The objective of this study was to compare immunologic, virologic, and clinical outcomes between living human immunodeficiency virus (HIV)-infected individuals who had a diagnosis of lymphoma versus outcomes in a control group of cancer-free, HIV-infected patients.
In this matched cohort study, patients in the case group were survivors of incident lymphomas that occurred between 1997 and June 2010. Controls were living, cancer-free, HIV-infected patients who were matched to cases at a 4:1 ratio by age, sex, nadir CD4 cell count, and year of HIV diagnosis. The date of lymphoma diagnosis served as the baseline in cases and in the corresponding controls.

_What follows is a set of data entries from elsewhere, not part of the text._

(** X19: [compute_daily_points] never returns an empty frame (with no
    qualifying day it raises the KeyError of sorting a frame without
    columns); its rows are in strictly ascending date order, and every row
    belongs to a day that has both a 09:30 and an 11:30 bar.  Without
    [drop_doji] every such day has its row; with [drop_doji] no row has
    sign 0. *)
Theorem ra_rows_are_the_complete_days (df : list ResearchAlgo.Bar)
    (stop_pts : Q) (drop_doji : bool) (rows : list ResearchAlgo.Row) :
  ResearchAlgo.compute_daily_points df stop_pts drop_doji = Ok rows ->
  rows <> [] /\
  strictly_ascending (map ResearchAlgo.row_Date rows) /\
  (forall dy, In dy (map ResearchAlgo.row_Date rows) ->
     (exists f, In f df /\ ResearchAlgo.day f = dy /\
                ResearchAlgo.time_et f = "09:30") /\
     (exists e, In e df /\ ResearchAlgo.day e = dy /\
                ResearchAlgo.time_et e = "11:30")) /\
  (drop_doji = true -> Forall (fun r => ResearchAlgo.Sign r <> 0%Z) rows) /\
  (drop_doji = false ->
   forall f e, In f df -> In e df ->
     ResearchAlgo.day f = ResearchAlgo.day e ->
     ResearchAlgo.time_et f = "09:30" -> ResearchAlgo.time_et e = "11:30" ->
     In (ResearchAlgo.day f) (map ResearchAlgo.row_Date rows)).
Proof.
  intros H. pose proof (ra_compute_rows _ _ _ _ H) as (Hne & Hrows & Hasc).
  split; [exact Hne|]. split; [exact Hasc|]. split; [|split].
  - intros dy Hdy. apply in_map_iff in Hdy as (r & <- & Hr).
    destruct (ra_rows_from_groups _ _ _ _ _ H Hr) as (g & Hg & Hrow).
    apply ra_day_row_inv in Hrow as (f & e & Hf & Htf & He & Hte & _).
    destruct (Hg f Hf), (Hg e He). split; [exists f | exists e]; auto.
  - intros Hdrop. apply List.Forall_forall. intros r Hr.
    destruct (ra_rows_from_groups _ _ _ _ _ H Hr) as (g & _ & Hrow).
    apply ra_day_row_inv in Hrow
      as (f & e & _ & _ & _ & _ & _ & _ & _ & _ & _ & _ & Hs & _).
    now apply Hs.
  - intros -> f e Hf He Hday Htf Hte.
    set (dy := ResearchAlgo.day f) in *.
    set (g := List.filter (fun b => (ResearchAlgo.day b =? dy)%Z) df).
    assert (Hkg : In (dy, g) (groupby ResearchAlgo.day df)).
    { unfold groupby. apply in_map_iff. exists dy. split; [reflexivity|].
      apply group_keys_In, in_map_iff. exists f. auto. }
    assert (Hfg : In f g).
    { apply filter_In. split; [exact Hf | now apply Z.eqb_eq]. }
    assert (Heg : In e g).
    { apply filter_In. split; [exact He|]. apply Z.eqb_eq. now symmetry. }
    destruct (ResearchAlgo.day_row stop_pts false dy g) as [r|] eqn:Er.
    + apply in_map_iff. exists r. split.
      * now apply ra_day_row_inv in Er as (_ & _ & _ & _ & _ & _ & Hd & _).
      * rewrite Hrows. apply list_elem_of_In, list_elem_of_omap.
        exists (dy, g). split; [now apply list_elem_of_In | exact Er].
    + exfalso. destruct (ra_day_row_none _ _ _ Er) as [Hno | Hno].
      * exact (Hno f Hfg Htf).
      * exact (Hno e Heg Hte).
Qed.

Lemma ra_rows_are_the_complete_days_witness :
  exists rows,
    ResearchAlgo.compute_daily_points ra_week 1 true = Ok rows /\
    map ResearchAlgo.row_Date rows = [1%Z; 2%Z] /\
    rows <> [] /\
    strictly_ascending (map ResearchAlgo.row_Date rows) /\
    Forall (fun r => ResearchAlgo.Sign r <> 0%Z) rows.
Proof.
  eexists. split; [vm_compute; reflexivity|]. split; [reflexivity|].
  edestruct (ra_rows_are_the_complete_days ra_week 1 true)
    as (Hne & Hasc & _ & Hdrop & _).
  - vm_compute. reflexivity.
  - split; [exact Hne|]. split; [exact Hasc | now apply Hdrop].
Defined.


Lemma ra_window_labels (g0 : list ResearchAlgo.Bar) (b : ResearchAlgo.Bar) :
  In b (ra_window g0) ->
  In b g0 /\ In (ResearchAlgo.time_et b) ResearchAlgo.AFTER_TIMES.
Proof.
  unfold ra_window. intros Hb. apply sort_values_In, filter_In in Hb.
  destruct Hb as [Hb Hl]. apply sort_values_In in Hb. split; [exact Hb|].
  unfold ResearchAlgo.isin in Hl. apply existsb_exists in Hl.
  destruct Hl as (s & Hs & Heq). apply String.eqb_eq in Heq. now subst.
Qed.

In total, 62 patients (cases) who had lymphoma (20 with Hodgkin disease [HD] and 42 with non-Hodgkin lymphoma [NHL]) were compared with 211 controls. The overall median follow-up was 4.8 years (interquartile range, 2.0-7.9 years). The CD4 cell count at baseline was 278 cells/mm3 (interquartile range, 122-419 cells/mm3) in cases versus 421 cells/mm3 (interquartile range, 222-574 cells/mm3) in controls (P = .003). At the last available visit, the CD4 cell count was 412 cells/mm3 (range, 269-694 cells/mm3) in cases versus 518 cells/mm3 (interquartile range, 350-661 cells/mm3) in controls (P = .087). The proportion of patients who achieved virologic success increased from 30% at baseline to 74% at the last available visit in cases (P = .008) and from 51% to 81% in controls (P = .0286). Patients with HD reached higher CD4 cell counts at their last visit than patients with NHL (589 cells/mm3 [range, 400-841 cells/mm3] vs 332 cells/mm3 [interquartile range, 220-530 cells/mm3], respectively; P = .003). Virologic success was similar between patients with HD and patients with NHL at the last visit. Forty cases (65%) and 76 controls (36%) experienced at least 1 clinical event after baseline (P < .0001); cases were associated with a shorter time to occurrence of the first clinical event compared with controls (P < .0001).
HIV-infected lymphoma survivors experienced more clinical events than controls, especially during the first year of follow-up, but they reached similar long-term immunologic and virologic outcomes. Cancer 2013;119:2710–2719. © 2013 American Cancer Society.